(* ===== verification/TurnStops.v ===== *)
(** * Inspecting stopping writers

    [resumeStoppingWriters] of
    [packages/daemon-core/src/mesh/turn-ledger/ledger.ts]: a pass asks the writer
    of every stopping attempt whether it stopped, settles the attempt when it
    did, and settles it without the writer when the writer's node was removed or
    stayed unreachable for too long.

    What the ledger remembers between passes is in memory only ([StopWatch]).
    The port that asks a writer is a parameter of each pass: it may change the
    world in any way before it answers, except that passes do not overlap. *)

From stdpp Require Import pretty.
From S2P Require Import Prelude TurnEvidence Vocabulary TurnPolicy TurnTypes EvidenceGuard Guards Reducer DaemonId TurnStore TurnEffects TurnLedger.

#[local] Open Scope string_scope.
#[local] Open Scope Z_scope.

Definition STOP_INSPECT_BACKOFF_BASE_MS : Z := 60000.
Definition STOP_INSPECT_BACKOFF_CAP_MS : Z := 600000.

Definition stopInspectDelayMs (unsettled : Z) : Z :=
  if unsettled <=? 3 then 0
  else Z.min STOP_INSPECT_BACKOFF_CAP_MS (STOP_INSPECT_BACKOFF_BASE_MS * 2 ^ (unsettled - 4)).

(** The answer to an inspection: the port threw, or gave a receipt. *)
Inductive StopAnswer : Set := Sa_error | Sa_receipt (receipt : JValue).

Definition receipt_object (v : JValue) : option (list (string * JValue)) :=
  match v with J_obj o => Some o | _ => None end.

Definition UNREACHABLE_REASONS : list string :=
  ["worker_host_unresolved"; "strict_stop_peer_capability_unconfirmed"; "uncaptured_legacy_stop_identity"].

Definition is_str (s : string) (v : JValue) : bool :=
  match v with J_str s' => bool_decide (s' = s) | _ => false end.

(** Did the inspection fail to reach the writer's node? *)
Definition inspectionUnreachable (outcome : StopAnswer) : bool :=
  match outcome with
  | Sa_error => true
  | Sa_receipt (J_obj r) =>
      match prop r "success" with
      | J_bool true => false
      | _ => is_str "writer_checkpoint_pending" (prop r "code")
             && existsb (fun reason => is_str reason (prop r "reason")) UNREACHABLE_REASONS
      end
  | Sa_receipt (J_arr _) => false
  | Sa_receipt _ => true
  end.

(** ** What is remembered *)

Record StopBackoff : Set := { bo_unsettled : Z; bo_nextDueAt : Z }.

Record StopWatch : Set := {
  sw_backoff : gmap string StopBackoff;
  sw_unreachableSince : gmap string Z;
  sw_removedSeen : gset string }.

Definition fresh_watch : StopWatch := {| sw_backoff := ∅; sw_unreachableSince := ∅; sw_removedSeen := ∅ |}.

(** ** One attempt *)

Definition stop_key (a : TurnAttempt) (stop : WriterStop) : string := a_attemptId a ++ ":" ++ ws_requestId stop.

Definition stop_request (a : TurnAttempt) (stop : WriterStop) : CancelDispatchRequest := {|
  cr_attemptId := a_attemptId a; cr_generation := a_generation a; cr_sessionId := a_sessionId a;
  cr_dispatchNonce := a_dispatchNonce a; cr_messageId := a_messageId a; cr_meshId := a_meshId a;
  cr_taskId := a_taskId a; cr_nodeId := a_nodeId a; cr_providerType := a_providerType a;
  cr_ownerDaemonId := Some (a_ownerDaemonId a); cr_stopRequestId := Some (ws_requestId stop);
  cr_inspectOnly := true; cr_revokeBind := false |}.

(** How an inspection of an attempt that is still stopping found its writer. *)
Inductive Sighting : Set := Sg_removed | Sg_unreachable | Sg_reachable.
#[global] Instance Sighting_eq_dec : EqDecision Sighting.
Proof. solve_decision. Defined.

(** The report of such an inspection; [ins_settled] is how it was settled. *)
Record Inspection : Set := { ins_key : string; ins_at : Z; ins_sighting : Sighting; ins_settled : option SettledBy }.

Section Stops.
Context {Host : Type} (deps : TurnLedgerDeps) (host : option (TurnTxnHost Host)).

(** The environment of a pass. *)
Record StopPorts : Type := {
  sp_now : Z;
  sp_cancelDispatch : CancelDispatchRequest -> World (Host:=Host) -> World (Host:=Host) * StopAnswer;
  sp_writerNodeRemoved : string -> string -> bool;
  (** the fresh part of a settlement's id, and the clock, after an inspection *)
  sp_uuid : string -> string;
  sp_clock : string -> Z }.

(** Inspect; when no stop ever reached the writer, send it. *)
Definition ask_writer (ports : StopPorts) (request : CancelDispatchRequest) (w : World (Host:=Host))
    : World (Host:=Host) * StopAnswer :=
  let '(w', answer) := sp_cancelDispatch ports request w in
  match answer with
  | Sa_receipt (J_obj r) =>
      if is_str "exact_stop_never_attempted" (prop r "reason")
      then sp_cancelDispatch ports {| request with cr_inspectOnly := false |} w'
      else (w', answer)
  | _ => (w', answer)
  end.

(** Settle with the answer; an error of the settlement is one of the inspection. *)
Definition settle_answer (ports : StopPorts) (key : string) (request : CancelDispatchRequest) (answer : StopAnswer)
    (w : World (Host:=Host)) : option (World (Host:=Host) * StopAnswer) :=
  match answer with
  | Sa_error => Some (w, Sa_error)
  | Sa_receipt v =>
      match settleWriterStop deps host (sp_uuid ports key) request (receipt_object v) w with
      | Some o => Some (od_world o, match od_answer o with inl _ => Sa_error | inr _ => answer end)
      | None => None
      end
  end.

Definition still_stopping (a : TurnAttempt) (w : World (Host:=Host)) : bool :=
  bool_decide (a_state <$> getAttempt (a_attemptId a) (w_db w) = Some St_stopping).

Definition writer_node_removed (ports : StopPorts) (a : TurnAttempt) : bool :=
  truthy_str (a_meshId a) && truthy_str (a_nodeId a)
  && sp_writerNodeRemoved ports (nullish (a_meshId a) "") (nullish (a_nodeId a) "").

Definition sighting_of (ports : StopPorts) (a : TurnAttempt) (outcome : StopAnswer) : Sighting :=
  if writer_node_removed ports a then Sg_removed else if inspectionUnreachable outcome then Sg_unreachable else Sg_reachable.

(** Remember a sighting; whether it settles the attempt without its writer. *)
Definition watch_sighting (nowMs : Z) (key : string) (s : Sighting) (sw : StopWatch) : StopWatch * option SettledBy :=
  match s with
  | Sg_removed =>
      if bool_decide (key ∈ sw_removedSeen sw) then (sw, Some node_removed)
      else ({| sw with sw_removedSeen := {[key]} ∪ sw_removedSeen sw |}, None)
  | Sg_unreachable =>
      let since := nullish (sw_unreachableSince sw !! key) nowMs in
      let bound := stoppingUnreachableMaxMs (dp_policy deps) in
      ({| sw with sw_removedSeen := sw_removedSeen sw ∖ {[key]};
                  sw_unreachableSince := <[key:=since]> (sw_unreachableSince sw) |},
       if (0 <? bound) && (bound <=? nowMs - since) then Some unreachable_bound else None)
  | Sg_reachable =>
      ({| sw with sw_removedSeen := sw_removedSeen sw ∖ {[key]};
                  sw_unreachableSince := delete key (sw_unreachableSince sw) |}, None)
  end.

(** Forget what a settlement without the writer used. *)
Definition forget (key : string) (mode : SettledBy) (sw : StopWatch) : StopWatch :=
  {| sw with sw_unreachableSince := delete key (sw_unreachableSince sw);
             sw_removedSeen := match mode with
                               | node_removed => sw_removedSeen sw ∖ {[key]}
                               | unreachable_bound => sw_removedSeen sw
                               end |}.

(** Count one more unsettled inspection. *)
Definition back_off (ports : StopPorts) (key : string) (before : option StopBackoff) (sw : StopWatch) : StopWatch :=
  let unsettled := nullish (bo_unsettled <$> before) 0 + 1 in
  {| sw with sw_backoff := <[key := {| bo_unsettled := unsettled;
                                       bo_nextDueAt := sp_clock ports key + stopInspectDelayMs unsettled |}]> (sw_backoff sw) |}.

(** Inspect one attempt: what is reported, and the error that ends the pass. *)
Definition inspect_stop (ports : StopPorts) (a : TurnAttempt) (stop : WriterStop) (w : World (Host:=Host)) (sw : StopWatch)
    : option (World (Host:=Host) * StopWatch * list Inspection * option Thrown) :=
  let key := stop_key a stop in
  let before := sw_backoff sw !! key in
  let request := stop_request a stop in
  let '(w, answer) := ask_writer ports request w in
  match settle_answer ports key request answer w with
  | None => None
  | Some (w, outcome) =>
      if still_stopping a w then
        let s := sighting_of ports a outcome in
        let '(sw, decision) := watch_sighting (sp_now ports) key s sw in
        let report settled := [{| ins_key := key; ins_at := sp_now ports; ins_sighting := s; ins_settled := settled |}] in
        match decision with
        | None => Some (w, back_off ports key before sw, report None, None)
        | Some mode =>
            match settleUnreachable deps host a mode w with
            | None => None
            | Some (settled, o) =>
                match od_answer o with
                | inl t => Some (od_world o, sw, report None, Some t)
                | inr _ =>
                    if settled : bool then Some (od_world o, forget key mode sw, report (Some mode), None)
                    else Some (od_world o, back_off ports key before sw, report None, None)
                end
            end
        end
      else Some (w, {| sw with sw_backoff := delete key (sw_backoff sw) |}, [], None)
  end.

(** ** A pass *)

(** The attempts a pass may inspect, with their stops. *)
Definition stopping_attempts (attemptId : option string) (db : Db) : list (TurnAttempt * WriterStop) :=
  omap (fun a =>
    if (truthy_str attemptId && negb (bool_decide (attemptId = Some (a_attemptId a))))
       || negb (bool_decide (a_state a = St_stopping)) then None
    else pair a <$> d_writerStop (a_data a))
    (listOpenAttempts None (Some (dp_selfDaemonId deps)) db).

(** Repeated unsettled inspections wait; an attempt asked for does not. *)
Definition backing_off (attemptId : option string) (nowMs : Z) (key : string) (sw : StopWatch) : bool :=
  negb (truthy_str attemptId)
  && match sw_backoff sw !! key with Some b => nowMs <? bo_nextDueAt b | None => false end.

Fixpoint inspect_stops (ports : StopPorts) (attemptId : option string) (stops : list (TurnAttempt * WriterStop))
    (w : World (Host:=Host)) (sw : StopWatch) : option (World (Host:=Host) * StopWatch * list Inspection * option Thrown) :=
  match stops with
  | [] => Some (w, sw, [], None)
  | (a, stop) :: stops =>
      if backing_off attemptId (sp_now ports) (stop_key a stop) sw then inspect_stops ports attemptId stops w sw
      else match inspect_stop ports a stop w sw with
           | None => None
           | Some (w, sw, seen, Some t) => Some (w, sw, seen, Some t)
           | Some (w, sw, seen, None) =>
               match inspect_stops ports attemptId stops w sw with
               | None => None
               | Some (w, sw, seen', t) => Some (w, sw, seen ++ seen', t)%list
               end
           end
  end.

(** Forget the stops that are over. *)
Definition keep_watching (keys : gset string) (sw : StopWatch) : StopWatch := {|
  sw_backoff := filter (fun e => e.1 ∈ keys) (sw_backoff sw);
  sw_unreachableSince := filter (fun e => e.1 ∈ keys) (sw_unreachableSince sw);
  sw_removedSeen := sw_removedSeen sw ∩ keys |}.

Definition resumeStoppingWriters (ports : StopPorts) (attemptId : option string) (w : World (Host:=Host)) (sw : StopWatch)
    : option (World (Host:=Host) * StopWatch * list Inspection * option Thrown) :=
  let stops := stopping_attempts attemptId (w_db w) in
  match inspect_stops ports attemptId stops w sw with
  | None => None
  | Some (w, sw, seen, Some t) => Some (w, sw, seen, Some t)
  | Some (w, sw, seen, None) =>
      Some (w, if truthy_str attemptId then sw
               else keep_watching (list_to_set (map (fun s => stop_key s.1 s.2) stops)) sw, seen, None)
  end.
End Stops.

_____

*TASK REQUIREMENTS*
Restate word for word only the lines above from the line containing "Fixpoint inspect_stops (ports" to the line containing "Some (w, if", both of them included.

*YOUR RESPONSE*
Fixpoint inspect_stops (ports : StopPorts) (attemptId : option string) (stops : list (TurnAttempt * WriterStop))
    (w : World (Host:=Host)) (sw : StopWatch) : option (World (Host:=Host) * StopWatch * list Inspection * option Thrown) :=
  match stops with
  | [] => Some (w, sw, [], None)
  | (a, stop) :: stops =>
      if backing_off attemptId (sp_now ports) (stop_key a stop) sw then inspect_stops ports attemptId stops w sw
      else match inspect_stop ports a stop w sw with
           | None => None
           | Some (w, sw, seen, Some t) => Some (w, sw, seen, Some t)
           | Some (w, sw, seen, None) =>
               match inspect_stops ports attemptId stops w sw with
               | None => None
               | Some (w, sw, seen', t) => Some (w, sw, seen ++ seen', t)%list
               end
           end
  end.

(** Forget the stops that are over. *)
Definition keep_watching (keys : gset string) (sw : StopWatch) : StopWatch := {|
  sw_backoff := filter (fun e => e.1 ∈ keys) (sw_backoff sw);
  sw_unreachableSince := filter (fun e => e.1 ∈ keys) (sw_unreachableSince sw);
  sw_removedSeen := sw_removedSeen sw ∩ keys |}.

Definition resumeStoppingWriters (ports : StopPorts) (attemptId : option string) (w : World (Host:=Host)) (sw : StopWatch)
    : option (World (Host:=Host) * StopWatch * list Inspection * option Thrown) :=
  let stops := stopping_attempts attemptId (w_db w) in
  match inspect_stops ports attemptId stops w sw with
  | None => None
  | Some (w, sw, seen, Some t) => Some (w, sw, seen, Some t)
  | Some (w, sw, seen, None) =>
      Some (w, if truthy_str attemptId then sw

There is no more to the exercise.